Le président Obiang Nguema de Guinée Equatoriale était à l’origine un putschiste. Je me souviens encore de son entretien avec le journaliste Christophe Boisbouvier de Rfi qui lui demandait, après la découverte de l’or noir dans son pays au début des années 90, « Monsieur le président, vous êtes maintenant à la tête d’un petit pays riche en pétrole. Qu’est-ce que vous allez faire de tout cet argent ? ». Réponse laconique et sarcastique de l’interviewé : « une chose est sûre, je ne ferai pas comme les autres qui ont gaspillé leur pétrole ».

Nous sortons d’un humiliant esclavage qui a duré 50 ans

Allez visiter la Guinée Equatoriale, juste là à coté de nous, pour voir ce qu’un militaire patriote, auteur d’une révolution de palais, peut faire pour son pays quand il est soutenu par son peuple. Arrêtons de nous tromper de combat et ne perdons jamais de vue un seul instant que nous sortons de cinquante ans d’esclavage dans notre propre pays. Que le danger n’est pas encore tout à fait écarté et que le risque existe de voir les ennemis du peuple ressurgir en rangs compacts, prêts à déclencher une guerre d’usure comme nous l’avons vu cette semaine grâce au principal organe informationnel de l’Etat, Gabon première, dont on peut s’interroger s’il est du côté de l’Etat qui le finance ou de l’ennemi qui paie le taxi. Voilà où conduit l’absence de cahiers de charges. Bref !
Soutenons les militaires parce qu’ils sont d’authentiques Gabonais qui ont fait ce que nous attendions d’eux. Ils ne feront jamais comme les autres qui ont vendu le Gabon aux étrangers. Disons donc haut et fort à ces enfants de la Patrie : « Messieurs, allez jusqu’au bout de votre tâche difficile, mais exaltante ! Restaurez la paix, la confiance et la dignité des Gabonais comme vous en avez fait la promesse ! Pour ce faire entourez-vous d’hommes et de femmes d’honneur ! Ne laissez plus une once de pouvoir aux vieux chevaux civils de retour. Ces valets locaux et autres complices patentés des puissances étrangères qui ont ruiné notre économie nous ont fait trop de mal !
Votre avènement sur la scène politique nationale a révélé qu’il y a au sein de la grande muette des intelligences supérieures capables de diriger de grands ministères, en particulier ceux qui gèrent nos matières premières et dont certains hébergent encore des fidèles de l’ancien régime. Des gens pourtant aisés, mais qui, contrairement aux militaires que vous êtes, n’ont pas un rapport à la honte suffisamment fort. Ils sont habitués aux pots-de-vin. Ils ont volé et ils vont encore voler, car qui a bu boira, affirme un dicton.

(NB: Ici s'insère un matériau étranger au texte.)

(** * Virtual consumer interview toolkit: workflow state machine and interview turn loop

    A shallow embedding of the orchestration core of the toolkit
    ([App.tsx], [components/ChatInterface.tsx], [components/GuideReview.tsx],
    [services/geminiService.ts], [types.ts]) together with the properties the
    specification states about it.

    Conventions.
    - A JavaScript string is a Rocq [string] holding its UTF-8 encoding.
    - A settled [Promise<T>] is a [result T]: [Ok v] when it resolves with [v],
      [Err e] when it rejects with [e].
    - [new Date()] is a number supplied by the environment.
    - The generative backend is an oracle: for each request it gives the
      outcome of the n-th attempt. *)

From Stdlib Require Import ZArith String Ascii List Bool Lia.
From Stdlib Require Import DecimalString DecimalZ DecimalPos.
From stdpp Require Import base decidable option list strings.
Import ListNotations.
Local Open Scope string_scope.
Local Open Scope Z_scope.

(** ** JavaScript values and helpers *)

Module Js.

(** What a rejected promise carries: the fields of the error object that the
    code inspects ([error?.status], [error?.code], [error?.message]). *)
Record JsError : Type := mkError {
  status : option Z;
  code : option Z;
  message : option string
}.

Inductive result (A : Type) : Type :=
| Ok (a : A)
| Err (e : JsError).
Arguments Ok {A} a.
Arguments Err {A} e.

(** The [TypeError] raised by a property access on [null] or by calling a
    method that the receiver does not have. *)
Definition typeError : JsError :=
  mkError None None (Some "TypeError").

(** [String.prototype.includes]. *)
Fixpoint includes (s needle : string) : bool :=
  String.prefix needle s ||
  match s with
  | EmptyString => false
  | String _ s' => includes s' needle
  end.

(** [x === 429] for an optional numeric field. *)
Definition is429 (x : option Z) : bool :=
  match x with
  | Some n => n =? 429
  | None => false
  end.

(** [m?.includes(needle)] used as a condition. *)
Definition opt_includes (m : option string) (needle : string) : bool :=
  match m with
  | Some s => includes s needle
  | None => false
  end.

(** [s || d] for an optional string: [undefined] and the empty string are
    falsy. *)
Definition str_or (s : option string) (d : string) : string :=
  match s with
  | Some EmptyString => d
  | Some t => t
  | None => d
  end.

(** *** Whitespace and [String.prototype.trim]

    [trim] removes the code points of the ECMAScript [WhiteSpace] and
    [LineTerminator] productions from both ends.  On the UTF-8 encoding they
    are the following byte sequences. *)

Definition byte (a : ascii) : N := N_of_ascii a.

(** U+0009 to U+000D and U+0020. *)
Definition ws1 (a : ascii) : bool :=
  ((9 <=? byte a) && (byte a <=? 13) || (byte a =? 32))%N.

(** U+00A0. *)
Definition ws2 (a b : ascii) : bool :=
  ((byte a =? 194) && (byte b =? 160))%N.

(** U+1680, U+2000 to U+200A, U+2028, U+2029, U+202F, U+205F, U+3000 and
    U+FEFF. *)
Definition ws3 (a b c : ascii) : bool :=
  ((byte a =? 225) && (byte b =? 154) && (byte c =? 128)
   || (byte a =? 226) && (byte b =? 128) &&
        ((128 <=? byte c) && (byte c <=? 138) || (byte c =? 168) ||
         (byte c =? 169) || (byte c =? 175))
   || (byte a =? 226) && (byte b =? 129) && (byte c =? 159)
   || (byte a =? 227) && (byte b =? 128) && (byte c =? 128)
   || (byte a =? 239) && (byte b =? 187) && (byte c =? 191))%N.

Il est donc capital de promouvoir une nouvelle élite politique intègre et dévouée à la cause de notre nation capable de vous accompagner dans cette belle aventure. Vous trouverez les hommes qu’il faut parmi les jeunes qui sont aujourd’hui au premier rang dans la société civile comme dans certains partis politiques dynamiques qui font encore la fierté de notre jeune démocratie, mais également parmi les quelques vieux incorruptibles et célèbres opposants historiques au régime politique criminel du PDG déchu ».